Definition
A computer model used by the FAA and aviation planners to estimate runway-related delays at an airport based on factors such as traffic volume, runway configuration, weather, and arrival/departure mix. It is used to study capacity, plan improvements, and predict how operational changes will affect delay times.
Plain English
A software tool that predicts how much delay an airport's runways will produce under different conditions.
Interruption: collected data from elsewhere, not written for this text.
Lemma components_drop_slashes l : components (drop_slashes l) = filter nonempty (split_on l).
Proof.
  induction l as [|c l IH]; simpl; [done|].
  destruct (decide (c = SLASH)) as [->|Hc]; [done|].
  unfold components. simpl. rewrite decide_False by done.
  rewrite split_on_until. rewrite filter_cons_True by done. done.
Qed.

Lemma components_past l : l ≠ [] → components l = until SLASH l :: components (past SLASH l).
Proof.
  intros Hl. unfold past. destruct l as [|c l]; [done|]. unfold components at 1.
  rewrite split_on_until. f_equal. destruct (after SLASH (c :: l)); [done|].
  by rewrite components_drop_slashes.
Qed.

Lemma IsRelative_until path : IsRelative path = bool_decide (until COLON path = path).
Proof.
  induction path as [|c l IH]; simpl; [done|].
  destruct (decide (c = COLON)); [by rewrite bool_decide_eq_false_2|].
  rewrite IH. apply bool_decide_ext. split; [by intros ->|congruence].
Qed.

Lemma path_from_nil path ptr : 0 ≤ ptr → (length path ≤ ptr ↔ path_from path ptr = []).
Proof.
  intros. unfold path_from. split; intros H1; [apply drop_ge; lia|].
  apply (f_equal length) in H1. rewrite length_drop in H1. simpl in H1. lia.
Qed.

(** One step of the scanner, over the components that are left. *)
Lemma component_step path ptr ws :
  0 ≤ ptr → components (path_from path ptr) = ws →
  match ws with
  | [] => length path ≤ ptr
  | w :: ws => ptr < length path ∧ ∃ out ptr',
      GetPathComponent path ptr MAX_COMPONENT_LENGTH SLASH = (component_error w, out, ptr') ∧
      (component_error w = 0 → out = w ∧ components (path_from path ptr') = ws ∧ ptr < ptr') ∧
      out = take (Z.to_nat (MAX_COMPONENT_LENGTH - 1)) w
  end.
Proof.
  intros H0 Hc. destruct (decide (path_from path ptr = [])) as [Hn|Hn].
  - rewrite Hn in Hc. subst. by apply path_from_nil.
  - rewrite components_past in Hc by done. subst. split.
    { destruct (decide (length path ≤ ptr)) as [Hp|]; [|lia]. by apply path_from_nil in Hp. }
    destruct (component_run path ptr SLASH _ H0 eq_refl Hn) as (out & ptr' & Hg & Hok & Ho).
    exists out, ptr'. split_and!; [done| |done]. intros Hv. apply Hok in Hv as (-> & -> & Hlt). auto.
Qed.

(** ** The last component *)
Lemma final_loop_run path (fuel : nat) ptr out :
  0 ≤ ptr → length path - ptr ≤ fuel →
  GetFinalPathComponent_loop fuel path ptr MAX_COMPONENT_LENGTH out =
    Some (final_component (components (path_from path ptr)) out).
Proof.
  revert ptr out. induction fuel as [|fuel IH]; intros ptr out H0 Hf; cbn [GetFinalPathComponent_loop];
    pose proof (component_step path ptr _ H0 eq_refl) as Hs;
    destruct (components (path_from path ptr)) as [|w ws]; try (by rewrite decide_True by done).
  - exfalso. destruct Hs as [? _]. lia.
  - destruct Hs as (Hl & o & ptr' & -> & Hok & Ho). rewrite decide_False by lia. cbn [final_component].
    destruct (decide (component_error w ≠ 0)) as [|Hv%dec_stable]; [by rewrite Ho|].
    destruct (Hok Hv) as (-> & Hw & Hlt). rewrite IH, Hw by lia. done.
Qed.

(** Where the components start, and the name of the mount. *)
Definition path_names (path : cstring) : list cstring :=
  components (if IsRelative path then path else past COLON path).

(** ** The lookup *)
Section lookup.
Context {D : Type} `{!Allocator} `{!Drivers D}.
Implicit Types s : vfs D.

Lemma lookup_loop_run path (fuel : nat) ptr n s :
  0 ≤ ptr → length path - ptr ≤ fuel →
  GetVnodeFromPath_loop fuel path ptr n s = walk (components (path_from path ptr)) n s.
Proof.
  revert ptr n s. induction fuel as [|fuel IH]; intros ptr n s H0 Hf; cbn [GetVnodeFromPath_loop];
    pose proof (component_step path ptr _ H0 eq_refl) as Hs;
    destruct (components (path_from path ptr)) as [|w ws]; try (by rewrite decide_True by done).
  - exfalso. destruct Hs as [? _]. lia.
  - destruct Hs as (Hl & o & ptr' & -> & Hok & Ho). rewrite decide_False by lia. cbn [walk].
    destruct (decide (component_error w ≠ 0)) as [|Hv%dec_stable]; [done|].
    destruct (Hok Hv) as (-> & Hw & Hlt). rewrite <- Hw.
    destruct (decide (w = [DOT])); [by apply IH; lia|].
    unfold mbind, M_mbind. destruct (VnodeOpFollow n w s) as [[[st m] s']| | | |]; try done. simpl.
    destruct (decide (st ≠ 0)); [done|]. by apply IH; lia.
Qed.

(** The vnode the lookup starts at. *)
Definition start_vnode (path : cstring) : M (vfs D) (Z * Z) :=
  if IsRelative path then
    s ← get; mret (match cwd s with None => (ENODEV, NULL) | Some c => (0, c) end)
  else if decide (component_error (until COLON path) ≠ 0) then mret (component_error (until COLON path), NULL)
  else
    m ← GetMountPointFromName (until COLON path);
    match m with
    | None => mret (ENODEV, NULL)
    | Some mount =>
      if decide (mount_node mount = NULL) then mret (ENODEV, NULL)
      else f ← get_file (mount_node mount); mret (0, node f)
    end.

(** The reference: no index, no fuel. *)
Definition lookup_path (path : cstring) (out : Z) (want_parent : bool) : M (vfs D) (Z * Z) :=
  if decide (path = []) then mret (EINVAL, out) else
  if decide (MAX_PATH_LENGTH ≤ length path) then mret (ENAMETOOLONG, out) else
  '(err, n) ← start_vnode path;
  if decide (err ≠ 0) then mret (err, out) else
  if decide (n = NULL) then mret (ENODEV, out) else
  ReferenceVnode n;;
  '(status, n) ← walk (path_names path) n;
  if decide (status ≠ 0) then mret (status, out) else
  if want_parent then
    '(status, parent) ← VnodeOpFollow n [DOT; DOT];
    DereferenceVnode n;;
    mret (if decide (status ≠ 0) then (status, out) else (0, parent))
  else mret (0, n).

Lemma lookup_start_run path s :
  path ≠ [] →
  ∃ ptr, lookup_start path s = ('(err, n) ← start_vnode path; mret (err, n, ptr)) s ∧
    (∀ n s', start_vnode path s = Done (0, n, s') →
       0 ≤ ptr ∧ components (path_from path ptr) = path_names path).
Proof.
  intros Hp. unfold lookup_start, start_vnode, path_names.
  destruct (IsRelative path) eqn:Er.
  { exists 0. split; [|done]. munfold. simpl. by destruct (cwd s). }
  destruct (component_run path 0 COLON path ltac:(lia) eq_refl Hp) as (out & ptr & Hg & Hok & Ho).
  rewrite Hg. exists ptr. destruct (decide (component_error (until COLON path) ≠ 0)) as [He|He%dec_stable].
  { split; [done|]. intros n s' [=]. congruence. }
  destruct (Hok He) as (-> & Hpf & Hlt). split; [|intros; rewrite Hpf; split; [lia|done]].
  munfold. destruct (GetMountPointFromName (until COLON path) s) as [[[m|] s']| | | |]; try done. simpl.
  destruct (decide (mount_node m = NULL)); [done|]. unfold get_file. munfold. simpl.
  by destruct (files s' !! mount_node m).
Qed.

(** C12: looking up a path is the walk over its components, for every path and
    every driver. *)
Theorem path_lookup_is_walk path out want_parent s :
  GetVnodeFromPath path out want_parent s = lookup_path path out want_parent s.
Proof.
  unfold GetVnodeFromPath, lookup_path. destruct (decide (path = [])) as [->|Hp]; [done|].
  rewrite decide_False by (destruct path; simpl; [done|lia]).
  destruct (decide (MAX_PATH_LENGTH ≤ length path)); [done|].
  destruct (lookup_start_run path s Hp) as (ptr & Hs & Hok).
  unfold mbind at 1, M_mbind at 1. rewrite Hs. clear Hs. munfold.
  destruct (start_vnode path s) as [[[err v] s']| | | |]; try done. cbn [outcome_bind].
  destruct (decide (err ≠ 0)) as [|He%dec_stable]; [done|]. subst err.
  destruct (Hok v s' eq_refl) as [H0 Hc]. destruct (decide (v = NULL)); [done|].
  destruct (ReferenceVnode v s') as [[[] s1]| | | |]; try done. cbn [outcome_bind].
  rewrite lookup_loop_run, Hc by lia. done.
Qed.
End lookup.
Planners use it to test 'what if' scenarios before making real changes.
Context Anchor
Seen in FAA acronym lists and airport planning material, not as a normal cockpit command or radio instruction.
Derivation
A simple compression of 'Runway Delay SIMulation.' 'Simulation' comes from the Latin simulare, meaning to imitate or model — useful here because the tool imitates real runway operations on a computer to see what would happen.
Why Pilots Care
Pilots rarely use RDSIM directly, but its outputs shape the runway configurations, scheduling, and capacity decisions that drive the delays pilots actually experience.
Intuition Check
Do not read RDSIM as a runway status or a clearance. It names a planning tool used to estimate delay, not an instruction to pilots.
Example Sentence 1
The airport authority used RDSIM to estimate how much a new parallel runway would reduce average departure delays.
Example Sentence 2
The RDSIM output helped decide whether an extra taxiway would cut average runway waiting time.